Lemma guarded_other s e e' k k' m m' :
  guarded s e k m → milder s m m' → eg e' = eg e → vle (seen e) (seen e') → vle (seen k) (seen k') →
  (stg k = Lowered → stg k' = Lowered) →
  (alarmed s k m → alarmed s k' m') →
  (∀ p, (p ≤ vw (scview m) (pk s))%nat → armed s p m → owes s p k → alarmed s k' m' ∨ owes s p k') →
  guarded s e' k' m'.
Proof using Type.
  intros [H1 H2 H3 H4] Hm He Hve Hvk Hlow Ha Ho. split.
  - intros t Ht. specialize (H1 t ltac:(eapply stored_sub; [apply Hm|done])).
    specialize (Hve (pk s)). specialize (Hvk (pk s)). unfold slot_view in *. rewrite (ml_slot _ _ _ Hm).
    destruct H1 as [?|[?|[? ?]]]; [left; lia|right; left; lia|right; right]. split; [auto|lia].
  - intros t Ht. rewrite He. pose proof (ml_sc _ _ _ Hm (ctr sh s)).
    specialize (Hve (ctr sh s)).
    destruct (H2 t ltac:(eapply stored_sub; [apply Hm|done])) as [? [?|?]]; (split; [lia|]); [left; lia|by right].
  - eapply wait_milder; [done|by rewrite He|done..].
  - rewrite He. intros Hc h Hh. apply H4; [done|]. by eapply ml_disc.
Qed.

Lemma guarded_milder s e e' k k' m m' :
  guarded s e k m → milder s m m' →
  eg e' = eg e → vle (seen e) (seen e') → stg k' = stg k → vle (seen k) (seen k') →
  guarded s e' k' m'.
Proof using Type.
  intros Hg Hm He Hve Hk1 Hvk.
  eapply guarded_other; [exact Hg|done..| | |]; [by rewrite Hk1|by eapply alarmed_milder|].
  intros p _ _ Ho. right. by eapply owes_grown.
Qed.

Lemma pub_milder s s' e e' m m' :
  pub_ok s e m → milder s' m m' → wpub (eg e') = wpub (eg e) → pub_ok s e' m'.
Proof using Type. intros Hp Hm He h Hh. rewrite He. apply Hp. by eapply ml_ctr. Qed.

....

* **EXERCISE REQUIREMENTS**: All lines above between those holding "- intros t Ht. specialize" and "destruct (H2 t", inclusive, must be set down unchanged, and no other line may be included.

* **SOLUTION FOR THIS PROBLEM**:
  - intros t Ht. specialize (H1 t ltac:(eapply stored_sub; [apply Hm|done])).
    specialize (Hve (pk s)). specialize (Hvk (pk s)). unfold slot_view in *. rewrite (ml_slot _ _ _ Hm).
    destruct H1 as [?|[?|[? ?]]]; [left; lia|right; left; lia|right; right]. split; [auto|lia].
  - intros t Ht. rewrite He. pose proof (ml_sc _ _ _ Hm (ctr sh s)).
    specialize (Hve (ctr sh s)).
    destruct (H2 t ltac:(eapply stored_sub; [apply Hm|done])) as [? [?|?]]; (split; [lia|]); [left; lia|by right].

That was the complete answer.